8.5.2 Notwithstanding the foregoing Article 8.5.1, FIOCRUZ shall have the right to use the PROTALIX corporate name, subject to PROTALIX’s trademark usage guidelines provided to FIOCRUZ from time to time, on package inserts, packaging or trade packaging associated with the Products in the Territory solely to the extent required by applicable Laws. FIOCRUZ will submit for PROTALIX’s prior written approval a sample of each such proposed use of the PROTALIX corporate name prior to any use thereof.

8.6 FIOCRUZ Covenants.

8.6.1 Other than as expressly permitted in this Article 8, FIOCRUZ shall not (a) use, register, or apply to register any name, mark, domain name, or logo that consists of or is confusingly similar to any name, mark, domain name, or logo owned or controlled by PROTALIX or its AFFILIATES; (b) use any name, mark, domain name, or logo owned or controlled by PROTALIX or its AFFILIATES together with any other mark or name, without prior written consent from such PARTY; or (c) take any action whereby any name, mark, domain name, or logo owned or controlled by PROTALIX or its AFFILIATES becomes invalid, unenforceable, generic or otherwise impaired.

8.6.2 FIOCRUZ shall not take any action that in any way might tend to disparage, diminish, or reflect negatively upon the goodwill, reputation or value of PROTALIX, the PRODUCT, FIOCRUZ or any name, mark domain name or logo owned or controlled by PROTALIX or its AFFILIATES.

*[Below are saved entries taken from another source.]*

(* ===== verification/IDTheorems.v ===== *)
(** * Identifiers are handed out once

    Across transactions that are lost, reservations that fail with the file written or
    not, and databases that are closed or crash and are opened again. *)
From S2P Require Import Prelude.
From S2P Require Import GoBytes.
From S2P Require Import BinaryCodec.
From S2P Require Import PageRecords.
From S2P Require Import GraphTx.
From S2P Require Import GraphEngine.

(** What happens to the identifiers: one is asked for, or the database is opened again
    on a graph with some marks. *)
Inductive idEvent := AllocateNode (fault : reserveFault) | AllocateEdge (fault : reserveFault) | Open (nextNodeID nextEdgeID : N).

Record idHistory := mkIDs { ih_db : Database; ih_nodes : list N; ih_edges : list N }.

Definition handedOut (ids : list N) (r : N + error) : list N := match r with inl id => ids ++ [id] | inr _ => ids end.

Definition idStep (h : idHistory) (ev : idEvent) : idHistory :=
  match ev with
  | AllocateNode fault => let '(r, db) := allocateNodeID fault (ih_db h) in mkIDs db (handedOut (ih_nodes h) r) (ih_edges h)
  | AllocateEdge fault => let '(r, db) := allocateEdgeID fault (ih_db h) in mkIDs db (ih_nodes h) (handedOut (ih_edges h) r)
  | Open nextNodeID nextEdgeID => mkIDs (openIDs (ih_db h) nextNodeID nextEdgeID) (ih_nodes h) (ih_edges h)
  end.

(** One kind of identifier: those handed out increase, and all are behind the next one and
    behind the reservation, which the disk holds. *)
Record idsBehind (ids : list N) (next reserved disk : N) : Prop := mkBehind {
  ib_sorted : StronglySorted N.lt ids;
  ib_next : Forall (fun id => id < next) ids;
  ib_reserved : Forall (fun id => id < reserved) ids;
  ib_disk : reserved <= disk }.

Lemma sorted_last (l : list N) x : StronglySorted N.lt l -> Forall (fun y => y < x) l -> StronglySorted N.lt (l ++ [x]).
Proof.
  induction l as [|y l IH]; intros Hs Hf; [repeat constructor|]. apply StronglySorted_inv in Hs as [Hs Hy]. apply Forall_cons in Hf as [Hyx Hf].
  cbn. constructor; [by apply IH|]. apply Forall_app. split; [done|]. by apply Forall_singleton.
Qed.

Lemma behind_next ids next reserved disk reserved' disk' : idsBehind ids next reserved disk -> next < reserved' -> reserved' <= disk' -> idsBehind (ids ++ [next]) (next + 1) reserved' disk'.
Proof.
  intros [S1 S2 S3 S4] Hr Hd. split; [by apply sorted_last| | |done]; (apply Forall_app; split; [eapply Forall_impl; [exact S2|]; intros id Hid; cbn in *; lia|apply Forall_singleton; lia]).
Qed.
Lemma behind_disk ids next reserved disk disk' : idsBehind ids next reserved disk -> reserved <= disk' -> idsBehind ids next reserved disk'.
Proof. intros [S1 S2 S3 S4] Hd. by split. Qed.
Lemma behind_open ids next reserved disk n : idsBehind ids next reserved disk -> idsBehind ids (N.max n disk) disk disk.
Proof. intros [S1 S2 S3 S4]. split; [done| | |done]; (eapply Forall_impl; [exact S3|]; intros id Hid; cbn in *; lia). Qed.

Lemma block_beyond next : next < EntityIDExhausted -> next < reserveIDBlock next.
Proof. unfold reserveIDBlock, idReservationBlock. intros Hn. destruct (N.leb_spec (MaxEntityID - 1024) next); lia. Qed.

Record historyOK (h : idHistory) : Prop := mkHistoryOK {
  ho_memory : db_memory (ih_db h) = false;
  ho_nodes : idsBehind (ih_nodes h) (db_nextNodeID (ih_db h)) (db_reservedNodeID (ih_db h)) (db_diskNodeID (ih_db h));
  ho_edges : idsBehind (ih_edges h) (db_nextEdgeID (ih_db h)) (db_reservedEdgeID (ih_db h)) (db_diskEdgeID (ih_db h)) }.

Lemma node_step h fault : historyOK h -> historyOK (idStep h (AllocateNode fault)).
Proof.
  intros [Hm Hn He]. cbn [idStep]. unfold allocateNodeID. destruct (N.leb_spec EntityIDExhausted (db_nextNodeID (ih_db h))) as [Hx|Hx]; [by split|].
  destruct (N.ltb_spec (db_nextNodeID (ih_db h)) (db_reservedNodeID (ih_db h))) as [Hlt|Hge].
  - split; cbn [ih_db ih_nodes ih_edges handedOut withNodeIDs db_memory db_nextNodeID db_reservedNodeID db_diskNodeID]; [done| |done]. eapply behind_next; [exact Hn|done|apply (ib_disk _ _ _ _ Hn)].
  - pose proof (block_beyond _ Hx) as Hb. unfold reserveIDsToDisk. rewrite Hm. destruct fault as [[err [|]]|]; (split; [done| |]); cbn in *; try done.
    + eapply behind_disk; [exact Hn|lia].
    + eapply behind_disk; [exact He|lia].
    + by eapply behind_next.
    + eapply behind_disk; [exact He|lia].
Qed.

Lemma edge_step h fault : historyOK h -> historyOK (idStep h (AllocateEdge fault)).
Proof.
  intros [Hm Hn He]. cbn [idStep]. unfold allocateEdgeID. destruct (N.leb_spec EntityIDExhausted (db_nextEdgeID (ih_db h))) as [Hx|Hx]; [by split|].
  destruct (N.ltb_spec (db_nextEdgeID (ih_db h)) (db_reservedEdgeID (ih_db h))) as [Hlt|Hge].
  - split; cbn [ih_db ih_nodes ih_edges handedOut withEdgeIDs db_memory db_nextEdgeID db_reservedEdgeID db_diskEdgeID]; [done|done|]. eapply behind_next; [exact He|done|apply (ib_disk _ _ _ _ He)].
  - pose proof (block_beyond _ Hx) as Hb. unfold reserveIDsToDisk. rewrite Hm. destruct fault as [[err [|]]|]; (split; [done| |]); cbn in *; try done.
    + eapply behind_disk; [exact Hn|lia].
    + eapply behind_disk; [exact He|lia].
    + eapply behind_disk; [exact Hn|lia].
    + by eapply behind_next.
Qed.

Lemma id_step h ev : historyOK h -> historyOK (idStep h ev).
Proof.
  intros Hh. destruct ev as [fault|fault|n e]; [by apply node_step|by apply edge_step|]. destruct Hh as [Hm Hn He]. split; [done| |]; cbn; by eapply behind_open.
Qed.

Lemma id_steps evs : forall h, historyOK h -> historyOK (foldl idStep h evs).
Proof. induction evs as [|ev evs IH]; intros h Hh; [done|]. by apply IH, id_step. Qed.

(** C11. No identifier is handed out twice: over any sequence of allocations, reservations
    that fail with the file written or not, and openings of a database on disk on whatever
    graph was recovered, the identifiers of nodes, and those of edges, only increase. *)
Theorem ids_handed_out_once db evs : db_memory db = false -> db_reservedNodeID db <= db_diskNodeID db -> db_reservedEdgeID db <= db_diskEdgeID db ->
  let h := foldl idStep (mkIDs db [] []) evs in StronglySorted N.lt (ih_nodes h) /\ StronglySorted N.lt (ih_edges h).
Proof.
  intros Hm Hn He h. assert (Hh : historyOK h) by (apply id_steps; by split; [|split; [constructor|apply Forall_nil_2|apply Forall_nil_2|]..]).
  split; [apply (ib_sorted _ _ _ _ (ho_nodes _ Hh))|apply (ib_sorted _ _ _ _ (ho_edges _ Hh))].
Qed.

Definition freshDatabase : Database := mkDatabase false false 0 1000 1000 1 0 1 0 false 0 0.
Definition someFault : reserveFault := Some (ErrEOF, true).

Lemma ids_handed_out_once_witness :
  let h := foldl idStep (mkIDs freshDatabase [] []) [AllocateNode None; AllocateNode None; AllocateEdge someFault; Open 1 1; AllocateNode None; AllocateEdge None] in
  ih_nodes h = [1; 2; 1025] /\ ih_edges h = [1025] /\ StronglySorted N.lt (ih_nodes h) /\ StronglySorted N.lt (ih_edges h).
Proof.
  split; [vm_compute; reflexivity|]. split; [vm_compute; reflexivity|].
  apply (ids_handed_out_once freshDatabase [AllocateNode None; AllocateNode None; AllocateEdge someFault; Open 1 1; AllocateNode None; AllocateEdge None]); vm_compute; congruence.
Defined.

ARTICLE 10. OWNERSHIP OF ENHANCEMENTS

10.1 Any invention made, conceived or reduced to practice by PROTALIX in connection with the performance of the obligations of this AGREEMENT relating to: (i) a pharmaceutical product with the same chemical composition as the PRODUCT or (ii) an IMPROVEMENT to the PRODUCT or (iii) an IMPROVEMENT to the process or specifications provided by PROTALIX to FIOCRUZ, shall be the exclusive property of PROTALIX. PROTALIX, in its sole discretion, may file for patent protection in its own name for any such invention. PROTALIX shall, and hereby does, grant to FIOCRUZ a non-exclusive, irrevocable, perpetual, worldwide, royalty-free license to use, sublicense, practice and otherwise exploit in any manner any such invention and any patent or other intellectual property or proprietary rights therein throughout the world.